The creative corridor will target a demographic known as creative catalysts, a younger generation with an entrepreneurial spirit. Happiness is their measure of success⎯rather than money⎯and experiences and people are valued higher than possessions. They have a tendency to be self-employed or running their own businesses.
Culture and technology are their other two passions. They love to eat, entertain and be entertained, are interested in the arts and other cultures and love gourmet food. They are the first of their friends to try new electronics, will pay anything for new electronic products they want and use the Internet to network and socialize with others.
GSD&M Senior Vice President & Chief Purposologist Haley Rushing thinks South Louisiana and creative catalysts share many of the same values: faith, ingenuity, community, joy of living and a wildcatter streak. More importantly, post-hurricane Louisiana offers creative catalysts the one thing they desire most: Their chance to make a mark on the world.

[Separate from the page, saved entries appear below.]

(** The calls the destructor makes, in order. *)
Definition Iterator_destroy (c : Cleanups C) : list C :=
  match cleanup_function c with
  | None => []
  | Some f => f :: cleanup_next c
  end.

Lemma RegisterCleanup_fold fs f l :
  fold_left RegisterCleanup fs (mkCleanups (Some f) l) = mkCleanups (Some f) (rev fs ++ l).
Proof.
  revert l. induction fs as [|g fs IH]; intros l; cbn; [done|]. rewrite IH. by rewrite <- app_assoc.
Qed.

(** Every registered cleanup runs exactly once when the iterator is
    destroyed: the first one first, the others in reverse order of their
    registration. *)
Theorem RegisterCleanup_runs_once (f : C) (fs : list C) :
  Iterator_destroy (fold_left RegisterCleanup (f :: fs) Iterator_new) = f :: rev fs /\
  Iterator_destroy (fold_left RegisterCleanup (f :: fs) Iterator_new) ≡ₚ f :: fs.
Proof.
  assert (Iterator_destroy (fold_left RegisterCleanup (f :: fs) Iterator_new) = f :: rev fs) as ->.
  { cbn [fold_left]. unfold RegisterCleanup at 2. cbn. rewrite RegisterCleanup_fold. cbn. by rewrite app_nil_r. }
  split; [done|]. by rewrite <- Permutation_rev.
Qed.

End cleanup.

(** * The empty iterator *)

Record EmptyIterator := { empty_status : Status }.
(* ===== verification/Block.v ===== *)
(** Blocks and their iterators: [table/block.h] and [table/block.cpp].  On
    every block the builder produces, the iterator is proved to walk exactly
    the entries that were added, in both directions, and its [Seek] (a binary
    search over the restart points, then a linear scan) to find the first
    entry at or past the target. *)

From Stdlib Require Import Sorted.
From S2P Require Import Prelude Port Coding Status Comparator Options BlockBuilder Iterator.

(** * Blocks *)

(** [contents] are the bytes behind [data_]; [size_ = 0] marks an error. *)
Record Block := { data_ : bytes; size_ : Z; restart_offset_ : Z }.

Section block.
Context {port : Port}.

(** [NumRestarts] of a block whose size is [size]. *)
Definition NumRestarts (data : bytes) (size : Z) : Z := DecodeFixed32 (drop (Z.to_nat (size - 4)) data).

Definition Block_new (contents : bytes) : Block :=
  let size := blen contents in
  if size <? 4 then {| data_ := contents; size_ := 0; restart_offset_ := 0 |}
  else
    let max_restarts_allowed := (size - 4) / 4 in
    if max_restarts_allowed <? NumRestarts contents size
    then {| data_ := contents; size_ := 0; restart_offset_ := 0 |}
    else {| data_ := contents; size_ := size;
            restart_offset_ := u32 (size - (1 + NumRestarts contents size) * 4) |}.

“A lot of creative class types are living in New York City or Austin or Portland, and they realize they’re living in one of the greatest cities in the world, and as cool as it is to live in, they don’t have the ability to go to bed at night really feeling they’ve made a difference,” she says. “There aren’t a lot of ways to put their fingerprint on a city that’s already gone so far. But South Louisiana is different. It’s a blank page to write.

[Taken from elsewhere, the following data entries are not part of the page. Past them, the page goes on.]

Lemma FilterBlockReader_new_bytes filters :
  blen (concat (filter_bytes policy <$> filters)) < 2 ^ 32 ->
  FilterBlockReader_new policy (filter_block_bytes filters) =
  mkFilterBlockReader policy (filter_block_bytes filters)
    (blen (concat (filter_bytes policy <$> filters))) (blen filters) kFilterBaselg.
Proof.
  intros Hsz. set (ls := filter_bytes policy <$> filters) in *. set (R := blen (concat ls)) in *.
  pose proof (blen_nonneg (concat ls)) as HR. fold R in HR.
  assert (filter_block_bytes filters =
    concat ls ++ concat (EncodeFixed32 <$> running 0 ls) ++ EncodeFixed32 R ++ [bz kFilterBaselg]) as Hb.
  { unfold filter_block_bytes. fold ls. fold R. rewrite fmap_app, concat_app. cbn. rewrite app_nil_r.
    by rewrite <- !app_assoc. }
  assert (blen (concat (EncodeFixed32 <$> running 0 ls)) = 4 * blen filters) as HN.
  { rewrite length_encoded. unfold blen. rewrite length_running. unfold ls. by rewrite length_fmap. }
  pose proof (blen_nonneg filters).
  assert (blen (filter_block_bytes filters) = R + 4 * blen filters + 5) as Hl.
  { rewrite Hb, !blen_app, HN. fold R. len. }
  unfold FilterBlockReader_new. rewrite Hl, (proj2 (Z.ltb_ge _ 5)) by lia.
  assert (nth (Z.to_nat (R + 4 * blen filters + 5 - 1)) (filter_block_bytes filters) Byte.x00 = bz kFilterBaselg) as ->.
  { rewrite Hb, !app_assoc. rewrite app_nth2; rewrite !length_app, length_EncodeFixed32; [|unfold R, blen in *; lia].
    replace (_ - _)%nat with 0%nat by (unfold R, blen in *; lia). done. }
  assert (DecodeFixed32 (drop (Z.to_nat (R + 4 * blen filters + 5 - 5)) (filter_block_bytes filters)) = R) as ->.
  { rewrite Hb, app_assoc, drop_app_length' by (rewrite length_app; unfold R, blen in *; lia).
    apply DecodeFixed32_Encode. lia. }
  rewrite (proj2 (Z.ltb_ge _ _)) by lia. f_equal.
  replace (R + 4 * blen filters + 5 - 5 - R) with (blen filters * 4) by lia. by apply Z.div_mul.
Qed.

Lemma reader_covered filters off key :
  blen (concat (filter_bytes policy <$> filters)) < 2 ^ 32 -> 0 <= off ->
  Forall (fun ks => blen ks < 2 ^ 31) filters -> covered filters [] off key ->
  FilterBlock_KeyMayMatch (FilterBlockReader_new policy (filter_block_bytes filters)) off key = true.
Proof.
  intros Hsz Hoff Hn [(ks & Hks & Hk)|[_ Hk]]; [|by inversion Hk].
  rewrite FilterBlockReader_new_bytes by done. unfold FilterBlock_KeyMayMatch.
  cbn [base_lg_ num_ offset_ data_ reader_policy_].
  set (ls := filter_bytes policy <$> filters) in *. set (R := blen (concat ls)) in *.
  rewrite Z.shiftr_div_pow2 by done. change (2 ^ kFilterBaselg) with kFilterBase.
  set (i := Z.to_nat (off / kFilterBase)) in *.
  assert (off / kFilterBase = Z.of_nat i) as ->
    by (unfold i; rewrite Z2Nat.id; [done|apply Z.div_pos; [done|reflexivity]]).
  pose proof (lookup_lt_Some _ _ _ Hks) as Hil. rewrite (proj2 (Z.ltb_lt _ _)) by len.
  assert (ls !! i = Some (filter_bytes policy ks)) as Hls by (unfold ls; by rewrite list_lookup_fmap, Hks).
  destruct (running_last_lookup ls i _ 0 Hls) as (a & Ha & Hb). rewrite Z.add_0_l in Ha, Hb. fold R in Ha, Hb.
  pose proof (blen_nonneg (filter_bytes policy ks)).
  assert (0 <= a /\ a + blen (filter_bytes policy ks) <= R) as [Ha0 HaR].
  { assert (forall j v, (running 0 ls ++ [R]) !! j = Some v -> 0 <= v <= R) as Hrg.
    { intros j v [Hv|[_ Hv]]%lookup_app_Some.
      - apply running_range in Hv. fold R in Hv. lia.
      - apply list_lookup_singleton_Some in Hv as [_ <-]. unfold R. pose proof (blen_nonneg (concat ls)). lia. }
    split; [by eapply Hrg|by eapply Hrg]. }
  assert (forall j v, (running 0 ls ++ [R]) !! j = Some v -> 0 <= v < 2 ^ 32 ->
    DecodeFixed32 (drop (Z.to_nat (R + Z.of_nat j * 4)) (filter_block_bytes filters)) = v) as Hdec.
  { intros j v Hj Hv. unfold filter_block_bytes. fold ls. fold R.
    replace (Z.to_nat (R + Z.of_nat j * 4)) with (length (concat ls) + 4 * j)%nat by (unfold R, blen; lia).
    rewrite drop_app_add. by apply DecodeFixed32_concat. }
  rewrite (Hdec i a), <- Z.add_assoc by (done || lia).
  replace (Z.of_nat i * 4 + 4) with (Z.of_nat (S i) * 4) by lia. rewrite (Hdec _ _ Hb) by lia.
  rewrite !(proj2 (Z.leb_le _ _)) by lia. cbn [andb].
  assert (take (Z.to_nat (a + blen (filter_bytes policy ks) - a)) (drop (Z.to_nat a) (filter_block_bytes filters)) =
          filter_bytes policy ks) as ->.
  { pose proof (tmp_keys_lookup (filter_block_bytes filters) _ _ _ _ Ha Hb) as Ht.
    unfold filter_block_bytes in Ht at 1. fold ls in Ht. fold R in Ht.
    pose proof (tmp_keys_running [] ls (concat (EncodeFixed32 <$> (running 0 ls ++ [R])) ++ [bz kFilterBaselg])) as Hr.
    cbn [app] in Hr. change (blen []) with 0 in Hr. rewrite Z.add_0_l in Hr. fold R in Hr. rewrite Hr, Hls in Ht. by injection Ht. }
  unfold filter_bytes. destruct ks as [|k0 ks0]; [by inversion Hk|].
  apply CreateFilter_matches; [|done]. by apply (Forall_lookup_1 _ _ _ _ Hn Hks).
Qed.

Lemma FilterBlock_accepts (blocks : list (Z * list bytes)) (off : Z) (ks : list bytes) (key : bytes) :
  StronglySorted (fun x y => x.1 <= y.1) blocks -> Forall (fun blk => 0 <= blk.1) blocks ->
  key_count blocks < 2 ^ 31 ->
  let contents := Finish (fold_left add_block blocks (FilterBlockBuilder_new policy)) in
  blen contents < 2 ^ 32 -> (off, ks) ∈ blocks -> key ∈ ks ->
  FilterBlock_KeyMayMatch (FilterBlockReader_new policy contents) off key = true.
Proof.
  intros Hs Ho Hn contents Hsz Hin Hk.
  destruct (add_blocks_spec blocks (FilterBlockBuilder_new policy) [] []) as (f & p & Hi & Hp & _ & Hc).
  - apply filter_inv_new.
  - done.
  - eapply Forall_impl; [exact Ho|]. intros blk Hb. cbn. split; [done|]. by apply Z.div_pos.
  - rewrite blen_nil. lia.
  - destruct (Finish_filters _ _ _ Hi Hp) as (f' & Hc' & Hcount & Hfin).
    destruct (Hfin Hsz) as [Hsz' Heq]. unfold contents. rewrite Heq. apply reader_covered; try done.
    + rewrite Forall_forall in Ho. apply (Ho _ Hin).
    + by apply Hc', (Hc off ks).
Qed.

(** C19: the filter block has no false negatives.  For any filter policy that
    keeps its promise and any sequence of data blocks at non-decreasing
    offsets with their keys (below 2^31 keys and 4 GB of filters), the filter
    block that the builder finishes accepts, for the offset of each block,
    every key that was added for it. *)
Theorem FilterBlock_no_false_negatives (blocks : list (Z * list bytes)) (off : Z) (ks : list bytes) (key : bytes) :
  StronglySorted (fun x y => x.1 <= y.1) blocks -> Forall (fun blk => 0 <= blk.1) blocks ->
  key_count blocks < 2 ^ 31 ->
  let contents := Finish (fold_left add_block blocks (FilterBlockBuilder_new policy)) in
  blen contents < 2 ^ 32 -> (off, ks) ∈ blocks -> key ∈ ks ->
  FilterBlock_KeyMayMatch (FilterBlockReader_new policy contents) off key = true.
Proof. apply FilterBlock_accepts. Qed.

End reader_facts.

Lemma FilterBlock_no_false_negatives_witness :
  let P := little_endian_port in
  let policy := NewBloomFilterPolicy 10 in
  let foo := bytes_of_string "foo" in
  let bar := bytes_of_string "bar" in
  let blocks := [(0, [foo]); (3000, [bar; foo]); (9000, [bar])] in
  let contents := Finish (fold_left add_block blocks (FilterBlockBuilder_new policy)) in
  FilterBlock_KeyMayMatch (FilterBlockReader_new policy contents) 0 bar = false /\
  FilterBlock_KeyMayMatch (FilterBlockReader_new policy contents) 3000 bar = true.
Proof.
  intros P policy foo bar blocks contents. split; [vm_compute; reflexivity|].
  assert (FilterPolicyOk policy) as Hp by (apply NewBloomFilterPolicy_ok; lia).
  apply (FilterBlock_no_false_negatives (port := P) (policy := policy) blocks 3000 [bar; foo]).
  - repeat constructor; discriminate.
  - repeat constructor; discriminate.
  - reflexivity.
  - vm_compute. reflexivity.
  - right. left.
  - left.
Defined.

“Part of the upside of being on the bottom of the lists and being ravaged by two hurricanes is that you’re not trying to build what was here before, but build it better than it was. If you want to be a part of something new, there’s a real opportunity to put your fingerprint on something meaningful. That strikes a chord with people who value what you value, as well as want to be a part of making history.”

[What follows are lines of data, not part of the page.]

(* ===== verification/MemTable.v ===== *)
(** The memtable of [db/memtable.h] and [db/memtable.cpp]: internal keys with
    their values, encoded into arena memory and kept in a skip list.

    A skip-list key is a [const char*] into the arena; the model keeps the
    bytes it points at.  Proved: [Get] returns the newest version that is
    visible at a snapshot, and the iterator walks the entries in
    internal-key order. *)

From Stdlib Require Import Sorted.
From S2P Require Import Prelude Port Arena SkipList Coding Status Comparator DbFormat Iterator.

(** * Encoding *)

Section encoding.
Context {port : Port}.

(** [GetVarint32Ptr(p, p + 5, &len)]: the length and what the pointer it
    returns points at. *)
Definition GetVarint32Ptr_5 (data : bytes) : option (Z * bytes) :=
  match GetVarint32Ptr (take 5 data) with
  | Some (len, q) => Some (len, q ++ drop 5 data)
  | None => None
  end.

(** The slice behind its length, and what follows it.  The code assumes that
    the length is not corrupt. *)
Definition MemTable_GetLengthPrefixedSlice (data : bytes) : bytes * bytes :=
  match GetVarint32Ptr_5 data with
  | Some (len, p) => (take (Z.to_nat len) p, drop (Z.to_nat len) p)
  | None => ([], [])
  end.

(** [MemTable::KeyComparator] *)
Definition KeyComparator (user : Comparator) (aptr bptr : bytes) : Z :=
  Compare (InternalKeyComparator user) (MemTable_GetLengthPrefixedSlice aptr).1
    (MemTable_GetLengthPrefixedSlice bptr).1.

Definition EncodeKey (target : bytes) : bytes := PutVarint32 [] (u32 (blen target)) ++ target.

GETTING THEM TO TAKE NOTICE will be pricey. GSD&M estimates $3 million for a purely local effort aimed at retaining Louisiana’s own creative catalysts and turning them into ambassadors for the corridor. Winning back creative catalysts who have moved on to Dallas, Austin, Houston and Atlanta will take $8 million. And winning over creative catalysts from across the nation by changing their perceptions of Louisiana will cost an estimated $23 million.
The plan is to create a web site that is truly a one-stop shop to the corridor, says Baton Rouge Area Foundation’s John Spain. A place where prospective residents can instantly find information about jobs, quality of life, prices of homes and chat rooms where talk to people about their plans to move to the corridor. Says Spain: “You want it to be a candid, honest interactive site.”
GSD&M has also worked up a rough draft of a possible advertising campaign called “Louisiana to the rescue.” It’s a twist on the images much of the country still has in its mind of Louisianans needing rescue after the hurricanes, instead portraying the state swooping in to save Americans from their tiresome lives in other places.
One sample shows a helicopter lowering a crate a jambalaya into a boring seminar in a northeast city. Another portrays a helicopter ferreting the owner of an empty big-city coffee shop from a street corner surrounded by competing coffee vendors to a single shop in Louisiana that’s filled with customers.
“I love the idea that the whole country is looking at Louisiana in terms of, ‘How can we help?’ and this turns that paradigm on its head,” Rushing says. “It portrays the rest of America as slaving away with no sense of community, and Louisiana will help you fix that because we’ve cracked the code on meaningful relationships and deep, meaningful work. I just love that creative twist on the problem. It’s Louisiana’s turn to rescue the rest of the world from the numbness and meaninglessness of life elsewhere.
“We play it off in a fun way, and I think it’s going to get a lot of attention and cause people to radically reassess how they think of Louisiana and hopefully reverse the whole brain drain that’s really what this whole initiative is really intended to do.”
The 10/12 alliance is presenting the sample ads and other materials to legislators and community leaders all along the corridor this fall in hopes of generating support for the campaign.
Says Spain: “The next issue is who manages and pays for this campaign.”